What to produce
The required output is all lines below that contain the word "version".

□ □ □ □ □ □ □

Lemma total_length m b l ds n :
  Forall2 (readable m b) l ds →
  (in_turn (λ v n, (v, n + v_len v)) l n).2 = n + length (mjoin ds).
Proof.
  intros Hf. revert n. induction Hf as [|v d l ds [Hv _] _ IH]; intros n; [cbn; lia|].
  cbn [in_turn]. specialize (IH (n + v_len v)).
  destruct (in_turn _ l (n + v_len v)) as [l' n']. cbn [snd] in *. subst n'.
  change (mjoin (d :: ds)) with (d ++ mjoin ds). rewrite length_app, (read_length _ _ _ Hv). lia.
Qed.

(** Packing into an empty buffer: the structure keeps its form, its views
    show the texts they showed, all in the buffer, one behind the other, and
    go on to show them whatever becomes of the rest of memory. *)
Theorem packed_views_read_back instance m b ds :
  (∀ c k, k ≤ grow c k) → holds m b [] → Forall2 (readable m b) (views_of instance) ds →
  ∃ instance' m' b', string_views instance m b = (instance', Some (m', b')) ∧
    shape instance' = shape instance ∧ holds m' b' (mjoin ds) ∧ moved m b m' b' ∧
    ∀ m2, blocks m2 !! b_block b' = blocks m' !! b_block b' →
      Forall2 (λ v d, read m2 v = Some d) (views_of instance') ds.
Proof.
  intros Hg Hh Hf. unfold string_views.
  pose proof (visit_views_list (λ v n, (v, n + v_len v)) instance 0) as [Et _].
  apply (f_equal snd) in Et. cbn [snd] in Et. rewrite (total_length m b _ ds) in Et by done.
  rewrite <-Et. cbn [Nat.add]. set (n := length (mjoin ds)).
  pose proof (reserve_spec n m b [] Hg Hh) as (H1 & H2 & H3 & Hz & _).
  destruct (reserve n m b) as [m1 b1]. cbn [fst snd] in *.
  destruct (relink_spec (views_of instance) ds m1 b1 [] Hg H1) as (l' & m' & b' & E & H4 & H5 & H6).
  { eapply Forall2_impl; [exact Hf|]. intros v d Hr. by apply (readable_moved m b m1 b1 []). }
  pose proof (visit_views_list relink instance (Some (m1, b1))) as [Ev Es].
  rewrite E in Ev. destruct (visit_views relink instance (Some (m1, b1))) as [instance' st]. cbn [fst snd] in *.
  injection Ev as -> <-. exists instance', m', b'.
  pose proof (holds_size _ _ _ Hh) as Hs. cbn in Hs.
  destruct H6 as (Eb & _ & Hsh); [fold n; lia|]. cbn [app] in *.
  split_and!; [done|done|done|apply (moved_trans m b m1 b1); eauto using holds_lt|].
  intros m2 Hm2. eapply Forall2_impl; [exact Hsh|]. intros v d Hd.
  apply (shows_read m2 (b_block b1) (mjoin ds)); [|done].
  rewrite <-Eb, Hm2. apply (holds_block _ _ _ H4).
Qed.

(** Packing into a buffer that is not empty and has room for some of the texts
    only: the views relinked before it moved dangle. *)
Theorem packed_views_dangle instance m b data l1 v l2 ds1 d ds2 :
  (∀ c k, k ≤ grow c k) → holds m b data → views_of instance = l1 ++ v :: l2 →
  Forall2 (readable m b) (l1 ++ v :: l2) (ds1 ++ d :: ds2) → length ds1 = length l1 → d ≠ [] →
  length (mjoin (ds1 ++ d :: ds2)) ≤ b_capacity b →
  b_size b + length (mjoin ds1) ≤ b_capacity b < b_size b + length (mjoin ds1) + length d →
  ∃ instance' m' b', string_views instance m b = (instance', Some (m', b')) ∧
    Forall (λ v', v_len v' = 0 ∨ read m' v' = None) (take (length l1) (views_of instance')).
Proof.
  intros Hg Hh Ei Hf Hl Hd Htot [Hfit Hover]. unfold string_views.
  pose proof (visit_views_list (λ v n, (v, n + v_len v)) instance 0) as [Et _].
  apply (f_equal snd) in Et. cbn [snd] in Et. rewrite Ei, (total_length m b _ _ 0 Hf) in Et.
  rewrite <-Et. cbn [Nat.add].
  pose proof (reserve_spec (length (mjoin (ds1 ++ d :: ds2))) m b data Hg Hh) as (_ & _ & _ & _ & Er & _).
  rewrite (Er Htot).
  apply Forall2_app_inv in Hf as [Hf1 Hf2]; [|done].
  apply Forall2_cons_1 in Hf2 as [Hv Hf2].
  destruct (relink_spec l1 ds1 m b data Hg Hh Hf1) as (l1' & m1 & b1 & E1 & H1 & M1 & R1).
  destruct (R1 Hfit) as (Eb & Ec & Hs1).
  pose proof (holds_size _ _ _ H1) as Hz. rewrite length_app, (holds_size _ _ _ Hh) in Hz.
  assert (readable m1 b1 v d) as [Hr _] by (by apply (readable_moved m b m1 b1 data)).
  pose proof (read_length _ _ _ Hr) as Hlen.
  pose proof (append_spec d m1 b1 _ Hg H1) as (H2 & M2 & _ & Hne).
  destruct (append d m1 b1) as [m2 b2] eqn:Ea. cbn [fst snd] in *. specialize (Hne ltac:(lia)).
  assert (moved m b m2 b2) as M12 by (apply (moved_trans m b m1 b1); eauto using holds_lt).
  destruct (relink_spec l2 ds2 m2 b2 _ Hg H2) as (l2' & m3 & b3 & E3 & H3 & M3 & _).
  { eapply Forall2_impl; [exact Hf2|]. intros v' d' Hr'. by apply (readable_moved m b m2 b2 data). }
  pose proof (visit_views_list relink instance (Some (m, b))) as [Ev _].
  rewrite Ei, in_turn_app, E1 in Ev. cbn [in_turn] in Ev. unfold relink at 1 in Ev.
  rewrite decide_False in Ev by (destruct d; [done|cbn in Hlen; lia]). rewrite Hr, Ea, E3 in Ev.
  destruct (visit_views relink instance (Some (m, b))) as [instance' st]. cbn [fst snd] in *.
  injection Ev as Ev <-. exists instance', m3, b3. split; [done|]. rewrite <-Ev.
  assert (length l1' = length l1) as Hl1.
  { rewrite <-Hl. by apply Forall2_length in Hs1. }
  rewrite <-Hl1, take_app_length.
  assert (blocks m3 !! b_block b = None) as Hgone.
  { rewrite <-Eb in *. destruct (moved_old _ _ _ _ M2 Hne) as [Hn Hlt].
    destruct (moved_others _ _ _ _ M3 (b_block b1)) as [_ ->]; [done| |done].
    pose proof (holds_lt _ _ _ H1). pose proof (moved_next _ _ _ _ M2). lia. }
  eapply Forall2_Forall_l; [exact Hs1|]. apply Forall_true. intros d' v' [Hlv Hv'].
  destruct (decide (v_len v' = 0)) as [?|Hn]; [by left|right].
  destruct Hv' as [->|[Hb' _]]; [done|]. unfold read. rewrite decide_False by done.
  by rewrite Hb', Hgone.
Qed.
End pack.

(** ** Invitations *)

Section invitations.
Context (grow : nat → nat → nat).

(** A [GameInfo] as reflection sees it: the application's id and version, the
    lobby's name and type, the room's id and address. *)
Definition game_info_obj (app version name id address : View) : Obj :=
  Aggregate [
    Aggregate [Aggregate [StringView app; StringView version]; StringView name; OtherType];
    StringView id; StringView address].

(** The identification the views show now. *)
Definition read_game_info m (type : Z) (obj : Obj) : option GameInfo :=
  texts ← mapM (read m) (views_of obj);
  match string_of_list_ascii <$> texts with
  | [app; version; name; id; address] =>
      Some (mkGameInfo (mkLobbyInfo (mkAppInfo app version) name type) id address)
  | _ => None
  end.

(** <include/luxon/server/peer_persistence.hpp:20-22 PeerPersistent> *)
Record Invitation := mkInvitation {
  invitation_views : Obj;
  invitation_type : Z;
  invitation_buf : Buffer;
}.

□ □ □ □ □ □ □

Exercise response
(** A [GameInfo] as reflection sees it: the application's id and version, the
Definition game_info_obj (app version name id address : View) : Obj :=
    Aggregate [Aggregate [StringView app; StringView version]; StringView name; OtherType];
  | [app; version; name; id; address] =>
      Some (mkGameInfo (mkLobbyInfo (mkAppInfo app version) name type) id address)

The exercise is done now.